Sparsi per il cortile, diversi nuclei di monaci vestiti solo con i loro abiti rossi e tenendo in mano “juz(Rosari buddisti) nelle loro mani, si scambiano argomento dopo argomento.
In alcuni gruppi, uno o due religiosi assumevano il ruolo di primo piano. Sono seguiti da vicino o sfidati da un piccolo pubblico rannicchiato insieme con relativa intimità. Per esprimere meglio le loro argomentazioni, questi profeti dell'occasione tirano gli interlocutori e suonano i loro juz.
Oppure, più spesso, ripetono lo stesso movimento di ritirata, avanzamento e proiezione del corpo in avanti che termina con un esuberante battito di mani.
Successivi “applausi” risuonano in tutto il cortile. Rendono le mani degli autori rosse come i loro vestiti. Sembrano aiutare a convincere gli avversari. Quando sono costretti a riconoscere il motivo, rilasciano "oooooohhhhhs" prolungati in coro.

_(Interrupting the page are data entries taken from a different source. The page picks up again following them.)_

(* ===== verification/DirectorStages.v ===== *)
(** * The stages of planning put together

    What the request, the actions, the boundaries and the batches of a plan
    made by [createResearchDirectorPlan] satisfy, and how its frozen actions
    relate to the planner's. *)

From S2P Require Import Prelude Host JsValue ArtifactTypes ArtifactGraph RepoModel Numbers DirectorTypes DirectorValidation DirectorPlan DirectorBatches DirectorInvariant DirectorCascade DirectorLinks.

Section Stages.
Context `{Host}.

(** ** The stages put together *)

(** Linked actions, the unblocked ones authorized. *)
Definition ready_plan (rq : plan_request) (m : mutable_plan) : Prop :=
  linked_plan (rq_capabilities rq) m ∧
  ∀ a, a ∈ jm_values (mp_actions m) → unblocked a = true →
    authorized (rq_permissions rq) (rq_approvals rq) (ma_capability a).

Lemma stage_linked capabilities m m' :
  blocking_stage m m' → linked_plan capabilities m → linked_plan capabilities m'.
Proof.
  intros Hst [Hwf Hall]. destruct (Hst Hwf) as [Hwf' [Hk Hm]]. split; [done|].
  intros a' (k & Hk')%elem_of_jm_values; [|apply Hwf'].
  apply Hm in Hk' as (a & Ha & Hmore).
  apply (linked_same_keys _ (mp_actions m)); [done|].
  assert (linked capabilities (mp_actions m) a) as Hl.
  { apply Hall, elem_of_jm_values; [apply Hwf|eauto]. }
  destruct Hmore as [-> _]. exact Hl.
Qed.

Lemma stage_ready rq m m' : blocking_stage m m' → ready_plan rq m → ready_plan rq m'.
Proof.
  intros Hst [Hl Hauth]. split; [by eapply stage_linked|].
  destruct Hl as [Hwf _]. destruct (Hst Hwf) as [Hwf' [_ Hm]].
  intros a' (k & Hk)%elem_of_jm_values Hu; [|apply Hwf'].
  apply Hm in Hk as (a & Ha & Hmore).
  pose proof (blocks_more_unblocked _ _ Hmore Hu) as Hua.
  assert (authorized (rq_permissions rq) (rq_approvals rq) (ma_capability a)) as Hau.
  { apply Hauth; [|done]. apply elem_of_jm_values; [apply Hwf|eauto]. }
  destruct Hmore as [-> _]. exact Hau.
Qed.

Lemma plan_blocked_Ok rq m : plan_blocked rq = Ok m → ready_plan rq m ∧ settled m.
Proof.
  intros Hrun. apply bind_Ok in Hrun as (m1 & H1 & Hrun).
  apply bind_Ok in Hrun as (m2 & H2 & Hrun). apply bind_Ok in Hrun as (m3 & H3 & Hrun).
  apply plan_actions_created in H1. apply link_plan_Ok in H2; [|done].
  pose proof (applyCapabilityBoundaries_stage _ _ _ _ H3) as Hst.
  pose proof (stage_linked _ _ _ Hst H2) as Hl3. apply cascade_Ok in Hrun as [Hst' Hset].
  split; [|done]. eapply stage_ready; [exact Hst'|]. split; [done|].
  intros a (k & Hk)%elem_of_jm_values Hu; [|apply Hl3].
  destruct H2 as [Hwf2 _]. destruct (Hst Hwf2) as [_ [Hkeys _]].
  eapply (apply_keys_authorized _ _ _ m2 m3 Hwf2 H3 k); [|done..].
  rewrite <- Hkeys. apply elem_of_jm_keys. eauto.
Qed.

Lemma cost_stage rq batches m m' m'' :
  applyCostBudget batches (available_units rq) m = Ok m' →
  cascadeBlockedDependencies m' = Ok m'' → ready_plan rq m →
  ready_plan rq m' ∧ ready_plan rq m'' ∧ settled m''.
Proof.
  intros Hc%applyCostBudget_stage [Hst Hset]%cascade_Ok Hr.
  pose proof (stage_ready _ _ _ Hc Hr) as Hr'. split; [done|].
  split; [|done]. by eapply stage_ready.
Qed.

Lemma plan_budgeted_Ok rq m batches :
  plan_budgeted rq = Ok (m, batches) →
  ready_plan rq m ∧ settled m ∧ createReadyBatches (mp_actions m) = Ok batches.
Proof.
  intros Hrun. apply bind_Ok in Hrun as (m1 & H1 & Hrun).
  apply bind_Ok in Hrun as (b1 & _ & Hrun). apply bind_Ok in Hrun as (m2 & H2 & Hrun).
  apply bind_Ok in Hrun as (m3 & H3 & Hrun). apply bind_Ok in Hrun as (b3 & H4 & Hrun).
  apply plan_blocked_Ok in H1 as [Hr1 _].
  destruct (cost_stage rq b1 m1 m2 m3 H2 H3 Hr1) as (_ & Hr3 & Hs3).
  destruct (available_duration rq) as [d|]; [|by injection Hrun as <- <-].
  apply bind_Ok in Hrun as (m4 & H5 & Hrun). apply bind_Ok in Hrun as (m5 & H6 & Hrun).
  apply bind_Ok in Hrun as (b5 & H7 & Hrun). injection Hrun as <- <-.
  apply applyDurationBudget_stage in H5. apply cascade_Ok in H6 as [Hst Hset].
  split_and!; [|done..]. eapply stage_ready; [exact Hst|]. by eapply stage_ready.
Qed.

(** The parts of a plan that was made. *)
Record plan_made (input : plan_input) (plan : plan_record) (rq : plan_request)
    (m : mutable_plan) : Prop := {
  made_request : read_request input = Ok rq;
  made_budgeted : plan_budgeted rq = Ok (m, pl_readyBatches (pl_body plan));
  made_actions : pl_actions (pl_body plan) = freezeActions (mp_actions m);
  made_boundaries : pl_blockedBoundaries (pl_body plan) =
    js_sort (cmp_on bnd_id compareText) (jm_values (mp_boundaries m));
  made_projection : pl_budgetProjection (pl_body plan) =
    project_budget rq (pl_actions (pl_body plan)) (pl_readyBatches (pl_body plan));
  made_time : pi_now input = Some (pl_createdAt (pl_body plan));
  made_id : pi_planId input = JUndefined ∧
    (∃ v, directorRecordId "director-plan" v = Ok (pl_planId (pl_body plan)))
    ∨ identifier (pi_planId input) "planId" = Ok (pl_planId (pl_body plan));
  made_sealed : hashResearchArtifactContent (JObj (plan_body_fields (pl_body plan)))
    = Ok (pl_auditHash plan);
}.

Lemma createPlan_Ok input plan :
  createResearchDirectorPlan input = Ok plan → ∃ rq m, plan_made input plan rq m.
Proof.
  intros Hrun. apply bind_Ok in Hrun as (rq & Hrq & Hrun).
  apply bind_Ok in Hrun as ([m batches] & Hm & Hrun).
  apply bind_Ok in Hrun as (h1 & _ & Hrun). apply bind_Ok in Hrun as (h2 & _ & Hrun).
  apply bind_Ok in Hrun as (t & Ht & Hrun). apply bind_Ok in Hrun as (id & Hid & Hrun).
  apply bind_Ok in Hrun as (hash & Hhash & Hrun). apply mret_Ok in Hrun as <-.
  exists rq, m. split; try done.
  - by apply of_option_Ok in Ht.
  - destruct (pi_planId input); simpl in Hid; eauto.
Qed.

(** ** Frozen actions *)

Lemma elem_of_freezeActions actions x :
  x ∈ freezeActions actions ↔ ∃ a, a ∈ jm_values actions ∧ x = freeze_action a.
Proof.
  unfold freezeActions. rewrite list_elem_of_fmap. setoid_rewrite js_sort_perm. naive_solver.
Qed.

Lemma freeze_ids actions :
  actions_wf actions → act_id <$> freezeActions actions ≡ₚ jm_keys actions.
Proof.
  intros Hwf. unfold freezeActions. rewrite <- list_fmap_compose.
  rewrite <- actions_wf_ids by done. apply fmap_Permutation, js_sort_perm.
Qed.

(** No blocking boundaries. *)
Definition runnable (a : director_action) : bool := (length (act_blockedBoundaryIds a) =? 0)%nat.

Lemma runnable_freeze a : runnable (freeze_action a) = unblocked a.
Proof. unfold runnable, unblocked. simpl. by rewrite length_js_sort. Qed.

Lemma runnable_ids actions :
  act_id <$> List.filter runnable (freezeActions actions)
  ≡ₚ ma_id <$> List.filter unblocked (jm_values actions).
Proof.
  unfold freezeActions.
  assert (∀ l, act_id <$> List.filter runnable (freeze_action <$> l)
               = ma_id <$> List.filter unblocked l) as E.
  { intros l. induction l as [|a l IH]; [done|]. rewrite fmap_cons. cbn [List.filter].
    rewrite runnable_freeze. destruct (unblocked a); [|done]. by rewrite !fmap_cons, IH. }
  rewrite E. apply fmap_Permutation. apply Permutation_filter_bool, js_sort_perm.
Qed.

Lemma eligible_perm actions :
  eligible_actions actions ≡ₚ List.filter unblocked (jm_values actions).
Proof. apply js_sort_perm. Qed.

Lemma eligible_NoDup actions :
  actions_wf actions → NoDup (ma_id <$> eligible_actions actions).
Proof.
  intros Hwf. rewrite eligible_perm. apply NoDup_bool_filter.
  rewrite actions_wf_ids by done. apply Hwf.
Qed.

Lemma elem_of_eligible actions a :
  a ∈ eligible_actions actions ↔ a ∈ jm_values actions ∧ unblocked a = true.
Proof. by rewrite eligible_perm, elem_of_bfilter. Qed.

Lemma ready_batches_cases actions :
  actions_wf actions →
  (∃ bs, createReadyBatches actions = Ok bs ∧
     batch_inv (eligible_actions actions) (batched bs) bs ∧
     batched bs ≡ₚ ma_id <$> eligible_actions actions) ∨
  (createReadyBatches actions = Throw batch_cycle ∧
     ∃ z, tc (dep_edge (eligible_actions actions)) z z).
Proof.
  intros Hwf. unfold createReadyBatches.
  apply batch_loop_spec; [by apply eligible_NoDup| |simpl; lia].
  split; [done|constructor|apply list_subseteq_nil| |constructor].
  intros k b x y Hk. by rewrite lookup_nil in Hk.
Qed.
End Stages.
Lemma plan_budgeted_units rq m batches r :
  Forall whole_units (rq_capabilities rq) → available_units rq = NInt r →
  0 <= r → is_safe r = true → plan_budgeted rq = Ok (m, batches) →
  whole_plan m ∧ total (cost_at m) (jm_keys (mp_actions m)) <= r.
Proof.
  intros Hw Hav Hr Hsafe Hrun. apply bind_Ok in Hrun as (m1 & H1 & Hrun).
  apply bind_Ok in Hrun as (b1 & Hb1 & Hrun). apply bind_Ok in Hrun as (m2 & H2 & Hrun).
  apply bind_Ok in Hrun as (m3 & H3 & Hrun). apply bind_Ok in Hrun as (b3 & H4 & Hrun).
  apply plan_blocked_whole in H1 as Hw1; [|done]. rewrite Hav in H2.
  pose proof (applyCostBudget_units _ _ _ _ Hw1 Hb1 Hr Hsafe H2) as Hcost.
  apply applyCostBudget_stage in H2. apply cascade_Ok in H3 as [H3 _].
  pose proof (stage_whole _ _ H2 Hw1) as Hw2. pose proof (stage_whole _ _ H3 Hw2) as Hw3.
  pose proof (later_cost _ _ Hw2 H3).
  destruct (available_duration rq) as [d|]; [|injection Hrun as <- <-; split; [done|lia]].
  apply bind_Ok in Hrun as (m4 & H5 & Hrun). apply bind_Ok in Hrun as (m5 & H6 & Hrun).
  apply bind_Ok in Hrun as (b5 & H7 & Hrun). injection Hrun as <- <-.
  apply applyDurationBudget_stage in H5. apply cascade_Ok in H6 as [H6 _].
  pose proof (stage_whole _ _ H5 Hw3) as Hw4. pose proof (later_cost _ _ Hw3 H5).
  pose proof (later_cost _ _ Hw4 H6). split; [by eapply stage_whole|lia].
Qed.

(** ** Normalized costs *)

Lemma nonNegative_Ok v label z : nonNegativeNumber v label = Ok (NInt z) → 0 <= z.
Proof.
  unfold nonNegativeNumber. destruct v as [| | |n| | | |]; try done.
  destruct (is_finite_num n && negb (js_lt n (NInt 0))) eqn:E; [|done].
  intros [= ->]. apply andb_true_iff in E as [_ E%negb_true_iff]. unfold js_lt in E.
  rewrite js_compare_int in E. apply bool_decide_eq_false in E.
  destruct (Z.compare_spec z 0); [lia|done|lia].
Qed.

Lemma normalizeBudget_units value budget limit spent :
  normalizeBudget value = Ok budget →
  bud_limitUnits budget = NInt limit → bud_spentUnits budget = NInt spent →
  0 <= spent <= limit.
Proof.
  intros Hrun Hl Hs. unfold normalizeBudget in Hrun.
  apply bind_Ok in Hrun as (u & _ & Hrun). apply bind_Ok in Hrun as (l & Hlu & Hrun).
  apply bind_Ok in Hrun as (s & Hsu & Hrun). apply bind_Ok in Hrun as (u1 & Hle & Hrun).
  apply bind_Ok in Hrun as (ld & _ & Hrun). apply bind_Ok in Hrun as (sd & _ & Hrun).
  apply bind_Ok in Hrun as (d & _ & Hrun). apply mret_Ok in Hrun as <-. simpl in *. subst.
  apply nonNegative_Ok in Hsu. apply ensure_Ok in Hle. apply negb_true_iff in Hle.
  unfold js_lt in Hle. rewrite js_compare_int in Hle. apply bool_decide_eq_false in Hle.
  destruct (Z.compare_spec limit spent); [lia|done|lia].
Qed.

Lemma map_indexed_Forall {A B} (f : A → nat → result B) (P : B → Prop) l k :
  (∀ x i y, f x i = Ok y → P y) → map_indexed f l = Ok k → Forall P k.
Proof.
  intros Hf Hrun. apply mapM_Ok in Hrun. apply Forall_forall. intros y Hy.
  apply list_elem_of_lookup in Hy as [i Hi].
  eapply Forall2_lookup_r in Hrun as ([j x] & _ & Hx); [|exact Hi]. by eapply Hf.
Qed.

Lemma normalizeCapability_cost value index c z :
  normalizeCapability value index = Ok c → cap_estimatedCostUnits c = NInt z → 0 <= z.
Proof.
  unfold normalizeCapability. intros Hrun Hz.
  do 11 (apply bind_Ok in Hrun as (? & _ & Hrun)).
  apply bind_Ok in Hrun as (? & _ & Hrun). apply bind_Ok in Hrun as (cost & Hcost & Hrun).
  apply bind_Ok in Hrun as (? & _ & Hrun). apply mret_Ok in Hrun as <-. simpl in Hz. subst.
  by eapply nonNegative_Ok.
Qed.

Lemma normalizeCapabilities_Ok value capabilities :
  normalizeCapabilities value = Ok capabilities →
  ∃ l cs, bounded_array value 1000 = Some l ∧ map_indexed normalizeCapability l = Ok cs ∧
    capabilities ≡ₚ cs.
Proof.
  intros Hrun. apply bind_Ok in Hrun as (l & Hl%of_option_Ok & Hrun).
  apply bind_Ok in Hrun as (cs & Hcs & Hrun). apply bind_Ok in Hrun as (ids & _ & Hrun).
  apply bind_Ok in Hrun as (u & _ & Hrun). apply bind_Ok in Hrun as (vd & _ & Hrun).
  apply mret_Ok in Hrun as <-. exists l, cs. split_and!; [done..|]. apply js_sort_perm.
Qed.

Lemma normalized_whole value capabilities :
  normalizeCapabilities value = Ok capabilities →
  Forall (λ c, cap_estimatedCostUnits c = NInt (units c)) capabilities →
  Forall whole_units capabilities.
Proof.
  intros (l & cs & _ & Hcs & Hp)%normalizeCapabilities_Ok Hint. rewrite Hp in *.
  eapply (map_indexed_Forall _ (λ c, ∀ z, cap_estimatedCostUnits c = NInt z → 0 <= z)) in Hcs;
    [|intros ??? Hc z; by eapply normalizeCapability_cost].
  rewrite Forall_forall in *. intros c Hc. split; [by apply Hint|]. by eapply Hcs, Hint.
Qed.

Quindi riesaminano i difetti e le virtù delle loro affermazioni di fronte al controllo da parte dell'allora pubblico prevalentemente tibetano.
Passa l'ora e mezza. I lama si ritirano nel comfort quasi spartano degli edifici del monastero di Sera. L'assistenza scioglie il centro commerciale sottostante.
Secondo le istruzioni telefoniche di Lobsang, siamo tornati al centro di Lhasa in autobus.
Quello su cui siamo saliti è ancora affollato.
Tra i passeggeri incuriositi dalla presenza degli stranieri e già vestiti per un'altra gelida serata, troviamo i sorrisi incondizionati dei tibetani e il loro familiare aroma di burro di yak.